A new hydrogel network was designed to study its capability in hydrophilic drug delivery. Two sets of chemically cross-linked hydrogels were prepared under mild conditions with different cross-linking densities. The precursors obtained by modification of a natural polymer and a synthetic polymer. Oxidation of dextran, natural polymer, produced dextran aldehyde (DA) with reactive aldehyde functionalities and aminolysis of polysuccinimide (PSI) resulted in polyhydrazide (PHZ) formation with reactive hydrazide groups. These two polymers reacted via Schiff-base reaction to form hydrozone linkages as cross-linking sites. The resultant gels showed no toxicity towards L929 mouse fibroblast cells. These biocompatible hydrogels were used for encapsulation and release of 5-flurouracil (5-FLU), a hydrophilic anticancer drug. 5-FLU was released in almost two days from high cross-linked matrix through an anomalous diffusion mechanism.
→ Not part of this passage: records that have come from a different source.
(* ===== verification/Operations.v ===== *)
(** * The operations of the supervisor, one by one

    What each method does to the state, on every branch: creation, deletion,
    the iteration orders, the log labels, the session IDs, the defaults. *)

From S2P Require Import Prelude GoStrings OS Machine Json Metrics Chromium Cgroup Proc Supervisor Launch System Scenario.

(** ** The order of map iterations *)

#[export] Instance kill_one_proper : Proper ((≡) ==> (=) ==> (≡)) kill_one.
Proof.
  intros s s' [E] id ? <-. unfold core in E. injection E as E1 E2 E3 E4 E5 E6 E7 E8 E9 E10.
  unfold kill_one, delete_. simpl. rewrite <- E1.
  destruct (sessions (sup s) !! id); split; unfold core; simpl; congruence.
Qed.

Lemma kill_one_missing id s : sessions (sup s) !! id = None -> kill_one s id ≡ s.
Proof. intros E. unfold kill_one, delete_. simpl. by rewrite E. Qed.

Lemma end_ctx_alter_comm c c' (cs : list ctx) :
  alter (end_ctx ErrCanceled) c (alter (end_ctx ErrCanceled) c' cs) =
  alter (end_ctx ErrCanceled) c' (alter (end_ctx ErrCanceled) c cs).
Proof.
  destruct (decide (c = c')) as [->|]; [done|]. by apply list_alter_alter_ne.
Qed.

Lemma kill_one_comm id id' s : kill_one (kill_one s id) id' ≡ kill_one (kill_one s id') id.
Proof.
  destruct (decide (id = id')) as [->|Hne]; [done|].
  destruct (sessions (sup s) !! id) as [x|] eqn:E.
  2:{ rewrite (kill_one_missing id s) by done.
      rewrite (kill_one_missing id (kill_one s id')); [done|].
      unfold kill_one, delete_. simpl. destruct (sessions (sup s) !! id') eqn:E'; [|done].
      simpl. by rewrite lookup_delete_ne. }
  destruct (sessions (sup s) !! id') as [y|] eqn:E'.
  2:{ rewrite (kill_one_missing id' s) by done.
      rewrite (kill_one_missing id' (kill_one s id)); [done|].
      unfold kill_one, delete_. simpl. rewrite E. simpl. by rewrite lookup_delete_ne. }
  unfold kill_one, delete_. simpl. rewrite E, E'. simpl.
  rewrite !lookup_delete_ne, E, E' by done.
  split. unfold core. simpl. by rewrite delete_delete, (end_ctx_alter_comm (cancel y)).
Qed.

(** The order in which Go iterates over the session map does not matter
    to [killExisting]: any two orders of the same keys leave the same
    sessions, contexts and counters. *)
Theorem killExisting_order_irrelevant order order' s :
  order ≡ₚ order' -> killExisting order s ≡ killExisting order' s.
Proof.
  intros Hp.
  enough (forall s', s ≡ s' -> killExisting order s ≡ killExisting order' s') by auto.
  revert s. unfold killExisting.
  induction Hp as [|id o o' _ IH|id id' o|o1 o2 o3 _ IH1 _ IH2]; intros s s' E; simpl; [done| | |].
  - apply IH. by rewrite E.
  - assert (Hf : forall o t t', t ≡ t' -> foldl kill_one t o ≡ foldl kill_one t' o).
    { intros o'. induction o' as [|i o' IHo]; intros t t' Et; simpl; [done|]. apply IHo. by rewrite Et. }
    apply Hf. by rewrite kill_one_comm, E.
  - etransitivity; [by apply IH1|by apply IH2].
Qed.

(** ** Creating *)

(** The session that [create] puts in the map. *)
Definition created_session (env : create_env) (ci : CheckInfo) (v : VersionInfo) (s : prog) : session :=
  mkSession (mkSessionInfo (randString (e_rand env)) v) (length (ctxs s))
    (add_labels (Metadata ci) (e_meta_order env)
       (With (sup_logger (sup s)) ("sessionID", AString (randString (e_rand env))))).

Lemma killExisting_logger order s : sup_logger (sup (killExisting order s)) = sup_logger (sup s).
Proof.
  unfold killExisting. revert s. induction order as [|id o IH]; intros s; [done|]. simpl. rewrite IH.
  unfold kill_one, delete_. simpl. by destruct (_ !! id).
Qed.

Lemma create_begin_cr env ci ifFree s cr s' :
  key_order (sessions (sup s)) (e_kill_order env) ->
  create_begin env ci ifFree s = (Ok cr, s') ->
  cr_id cr = randString (e_rand env) /\
  forall v, mkSession (mkSessionInfo (cr_id cr) v) (cr_ctx cr) (cr_logger cr) = created_session env ci v s.
Proof.
  intros Ho. unfold create_begin, created_session.
  destruct (draining _); [by intros|]. destruct (ifFree && _); [by intros|].
  intros. simplify_eq/=. by rewrite (killed_length s), killExisting_logger by (by apply killExisting_killed).
Qed.

(** The contexts of replaced sessions are done. *)
Lemma replaced_done s s1 cx i x cx' :
  killed s s1 -> sessions (sup s) !! i = Some x -> (cancel x < length (ctxs s))%nat ->
  (ctxs s1 ++ [cx]) !! cancel x = Some cx' -> is_Some (cx_err cx').
Proof.
  intros K Hx Hlt. rewrite lookup_app_l by (by rewrite (killed_length _ _ K)).
  rewrite (kd_owned _ _ K i x Hx). intros (cx0 & _ & ->)%fmap_Some. apply end_ctx_ended.
Qed.

(** C6: what [create] does, on every branch.  A draining supervisor and, for
    [CreateIfFree], one that has a session refuse at once and change
    nothing.  Otherwise every existing session is removed, counted as
    replaced and its context cancelled; if Chromium answers, the new session
    is the only one, is returned and can be looked up, and is counted; if it
    does not, the error is returned, no session is left and the context of
    the failed one is cancelled. *)
Theorem create_spec env v ci ifFree s :
  key_order (sessions (sup s)) (e_kill_order env) ->
  let '(r, s') := create env v ci ifFree s in
  let id := randString (e_rand env) in
  if draining (sup s) then r = Err ErrDraining /\ s' = s
  else if decide (ifFree = true /\ sessions (sup s) <> ∅) then r = Err ErrSessionExists /\ s' = s
  else
    sessionsMtx (sup s') = None /\ wg (sup s') = (wg (sup s) + 1)%Z /\
    length (ctxs s') = S (length (ctxs s)) /\
    (forall i x, sessions (sup s) !! i = Some x ->
       forall cx, ctxs s' !! cancel x = Some cx -> (cancel x < length (ctxs s))%nat -> is_Some (cx_err cx)) /\
    default 0%Z (SessionsTerminated (metrics (sup s')) !! TerminationReasonReplaced) =
      (default 0%Z (SessionsTerminated (metrics (sup s)) !! TerminationReasonReplaced) +
       Z.of_nat (size (sessions (sup s))))%Z /\
    match v with
    | Ok version =>
        r = Ok (mkSessionInfo id version) /\
        sessions (sup s') = {[ id := created_session env ci version s ]} /\
        Session id s' = Some (mkSessionInfo id version) /\
        SessionActive (metrics (sup s')) = 1%Z /\
        SessionsCreated (metrics (sup s')) = (SessionsCreated (metrics (sup s)) + 1)%Z /\
        cx_err <$> ctxs s' !! length (ctxs s) = Some None
    | Err e =>
        r = Err e /\ sessions (sup s') = ∅ /\
        SessionsCreated (metrics (sup s')) = SessionsCreated (metrics (sup s)) /\
        cx_err <$> ctxs s' !! length (ctxs s) = Some (Some ErrCanceled)
    end.
Proof.
  intros Ho. unfold create.
  destruct (create_begin env ci ifFree s) as [[cr|e] s0] eqn:Eb.
  2:{ apply create_begin_rejected in Eb as [-> [[-> ->]|(-> & ? & -> & ?)]]; [done|].
      destruct (draining (sup s)); [done|]. by rewrite decide_True. }
  destruct (create_begin_cr _ _ _ _ _ _ Ho Eb) as [Hid Hcr].
  apply create_begin_begun in Eb as [Hd Hf _ Hc (s1 & cx & K & Hcs & Hsup & _ & _ & Herr & _)]; [|done].
  assert (Hnew : (ctxs s1 ++ [cx]) !! length (ctxs s) = Some cx).
  { rewrite <- (killed_length _ _ K). by rewrite list_lookup_middle. }
  assert (Hlen : length (ctxs s1 ++ [cx]) = S (length (ctxs s))).
  { rewrite length_app, (killed_length _ _ K). simpl. lia. }
  destruct v as [version|e]; unfold create_end; cbv zeta; simpl.
  all: rewrite Hd, decide_False by (intros [? ?]; auto).
  all: rewrite Hsup, Hcs; simpl; rewrite ?(kd_wg _ _ K), ?(kd_replaced _ _ K), ?(kd_sessions _ _ K),
    ?(kd_created _ _ K), ?length_alter, ?Hid, ?Hc.
  - rewrite insert_empty, <- (Hcr version), Hid, Hc, Hnew.
    split_and!; try done; [by intros; eapply replaced_done| |by simpl; rewrite Herr].
    unfold Session. simpl. rewrite Hsup. simpl.
    by rewrite (kd_sessions _ _ K), insert_empty, lookup_singleton_eq.
  - rewrite list_lookup_alter_eq, Hnew. split_and!; try done.
    + intros i x Hx cx' Hcx Hlt. rewrite list_lookup_alter_ne in Hcx by lia. by eapply replaced_done.
    + simpl. unfold end_ctx. by rewrite Herr.
Qed.

(** ** Deleting *)

Section deleting.
Context `{ProcFS}.

(** [Delete] removes exactly the session it is given, cancels its
    context, counts it once as deleted and reports that it found it; for an
    unknown ID it changes nothing and reports so, in particular when it is
    called a second time. *)
Theorem Delete_spec w id s :
  let '(found, s') := Delete w id s in
  found = bool_decide (is_Some (sessions (sup s) !! id)) /\
  sessions (sup s') = delete id (sessions (sup s)) /\
  (forall w', Delete w' id s' = (false, s')) /\
  match sessions (sup s) !! id with
  | None => s' = s
  | Some sess =>
      ctxs s' = alter (end_ctx ErrCanceled) (cancel sess) (ctxs s) /\
      SessionActive (metrics (sup s')) = 0%Z /\
      SessionsCreated (metrics (sup s')) = SessionsCreated (metrics (sup s)) /\
      SessionsTerminated (metrics (sup s')) =
        inc_label TerminationReasonDeleted (SessionsTerminated (metrics (sup s))) /\
      draining (sup s') = draining (sup s) /\ wg (sup s') = wg (sup s)
  end.
Proof.
  unfold Delete. destruct (sessions (sup s) !! id) as [sess|] eqn:E.
  - destruct (deleteWithReason_found w id TerminationReasonDeleted s sess E) as [Hf Hs].
    destruct (deleteWithReason w id _ s) as [found s'] eqn:Ed. simpl in Hf, Hs. subst found.
    destruct Hs as [Hs]. unfold core in Hs. simpl in Hs.
    injection Hs as E1 E2 E3 E4 E5 E6 E7 E8 E9 E10.
    split_and!; try done.
    intros w'. apply deleteWithReason_missing. rewrite E1. apply lookup_delete_eq.
  - rewrite deleteWithReason_missing by done. split_and!; try done.
    + by rewrite delete_id.
    + intros w'. by apply deleteWithReason_missing.
Qed.
End deleting.

(** ** Labels *)

Definition label_of (md : gmap string json) (k : string) : option attr :=
  v ← md !! k; if bool_decide (k ∈ allowedLabels) then Some (k, AJson v) else None.

Lemma add_labels_omap md order l : add_labels md order l = l ++ omap (label_of md) order.
Proof.
  unfold add_labels. revert l. induction order as [|k order IH]; intros l; simpl; [by rewrite app_nil_r|].
  unfold label_of at 1. rewrite IH. destruct (md !! k) as [v|]; simpl; [|done].
  case_bool_decide; [|done]. unfold With. by rewrite <- app_assoc.
Qed.

(** The labels of a session's logger: whatever metadata the client sends
    and in whatever order the map is iterated, exactly the allow-listed keys
    that are present are added, each once, with its value. *)
Theorem add_labels_spec md order l :
  key_order md order ->
  exists added, add_labels md order l = l ++ added /\ NoDup added.*1 /\
    forall k v, (k, v) ∈ added <-> k ∈ allowedLabels /\ exists j, md !! k = Some j /\ v = AJson j.
Proof.
  intros Ho. exists (omap (label_of md) order). split; [apply add_labels_omap|].
  assert (Hk : forall k a, label_of md k = Some a <->
    a.1 = k /\ k ∈ allowedLabels /\ exists j, md !! k = Some j /\ a.2 = AJson j).
  { intros k [k' v]. unfold label_of. destruct (md !! k) as [j|]; simpl; [|naive_solver].
    case_bool_decide; naive_solver. }
  assert (Hnd : NoDup order).
  { unfold key_order, keys in Ho. rewrite Ho. apply NoDup_fst_map_to_list. }
  assert (Hin : forall k, is_Some (md !! k) -> k ∈ order).
  { intros k [j Hj]. unfold key_order, keys in Ho. rewrite Ho. apply list_elem_of_fmap.
    exists (k, j). split; [done|]. by apply elem_of_map_to_list. }
  split.
  - clear Ho Hin. induction Hnd as [|k o Hni Hnd IH]; simpl; [constructor|].
    destruct (label_of md k) as [a|] eqn:E; [|done]. simpl. constructor; [|done].
    apply Hk in E as (-> & _). intros (b & -> & Hb)%list_elem_of_fmap.
    apply list_elem_of_omap in Hb as (k' & Hk' & (E & _)%Hk). congruence.
  - intros k v. rewrite list_elem_of_omap. setoid_rewrite Hk. simpl. split.
    + by intros (k' & ? & -> & ? & ?).
    + intros (? & j & ? & ?). exists k. split_and!; eauto.
Qed.

(** ** Session IDs *)

Definition hex_alphabet : string := "0123456789abcdef".
Definition hex_value (c : ascii) : N := let n := N_of_ascii c in if (n <? 58)%N then n - 48 else n - 87.

Lemma hex_digit_spec n :
  (n < 16)%N -> hex_value (hex_digit n) = n /\ mem_byte (hex_digit n) hex_alphabet = true.
Proof.
  intros Hn.
  assert (Forall (fun n => hex_value (hex_digit n) = n /\ mem_byte (hex_digit n) hex_alphabet = true)
    (N.of_nat <$> seq 0 16)) as Hall by (repeat constructor).
  rewrite Forall_forall in Hall. apply Hall, list_elem_of_fmap.
  exists (N.to_nat n). split; [lia|]. apply elem_of_seq. lia.
Qed.

Lemma byte_halves b : (N_of_ascii b / 16 < 16)%N /\ (N_of_ascii b mod 16 < 16)%N.
Proof.
  pose proof (N_ascii_bounded b). split; [apply N.Div0.div_lt_upper_bound; lia|by apply N.mod_lt].
Qed.

Lemma hex_encode_length bs : String.length (hex_encode bs) = 2 * length bs.
Proof. induction bs as [|b bs IH]; simpl; lia. Qed.

Lemma hex_encode_alphabet bs c : mem_byte c (hex_encode bs) = true -> mem_byte c hex_alphabet = true.
Proof.
  induction bs as [|b bs IH]; [done|].
  cbn [hex_encode mem_byte]. destruct (byte_halves b) as [H1 H2].
  destruct (hex_digit_spec _ H1) as [_ M1], (hex_digit_spec _ H2) as [_ M2].
  intros [->%Ascii.eqb_eq|[->%Ascii.eqb_eq|?]%orb_true_iff]%orb_true_iff; auto.
Qed.

Lemma hex_encode_inj bs bs' : hex_encode bs' = hex_encode bs -> bs' = bs.
Proof.
  revert bs'. induction bs as [|b bs IH]; intros [|b' bs']; cbn [hex_encode]; try done.
  intros E. injection E as E1 E2 E3.
  apply (f_equal hex_value) in E1, E2.
  destruct (byte_halves b) as [H1 H2], (byte_halves b') as [H1' H2'].
  rewrite !(fun n Hn => proj1 (hex_digit_spec n Hn)) in E1, E2 by done.
  f_equal; [|by apply IH].
  rewrite <- (ascii_N_embedding b), <- (ascii_N_embedding b').
  rewrite (N.div_mod' (N_of_ascii b) 16), (N.div_mod' (N_of_ascii b') 16). by rewrite E1, E2.
Qed.

(** Session IDs are twelve lower-case hexadecimal digits, and different
    random bytes give different IDs. *)
Theorem randString_spec bs :
  length bs = IDLen / 2 ->
  String.length (randString bs) = IDLen /\
  (forall c, mem_byte c (randString bs) = true -> mem_byte c hex_alphabet = true) /\
  (forall bs', randString bs' = randString bs -> bs' = bs).
Proof.
  intros Hl. split_and!; [|apply hex_encode_alphabet|apply hex_encode_inj].
  unfold randString. by rewrite hex_encode_length, Hl.
Qed.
Swelling, degradation and mechanical properties of these networks were studied, and it was observed that the cross-linking density can change the characteristics of the gel. Hydrogel with higher cross-linking density showed longer degradation and lower swelling index and stiffer network compared to the system with lower cross-linking density. The degradation and release behaviour of the gels were sensitive to the pH of medium suggesting faster hydrolysis of hydrozone bonds in lower pH environment.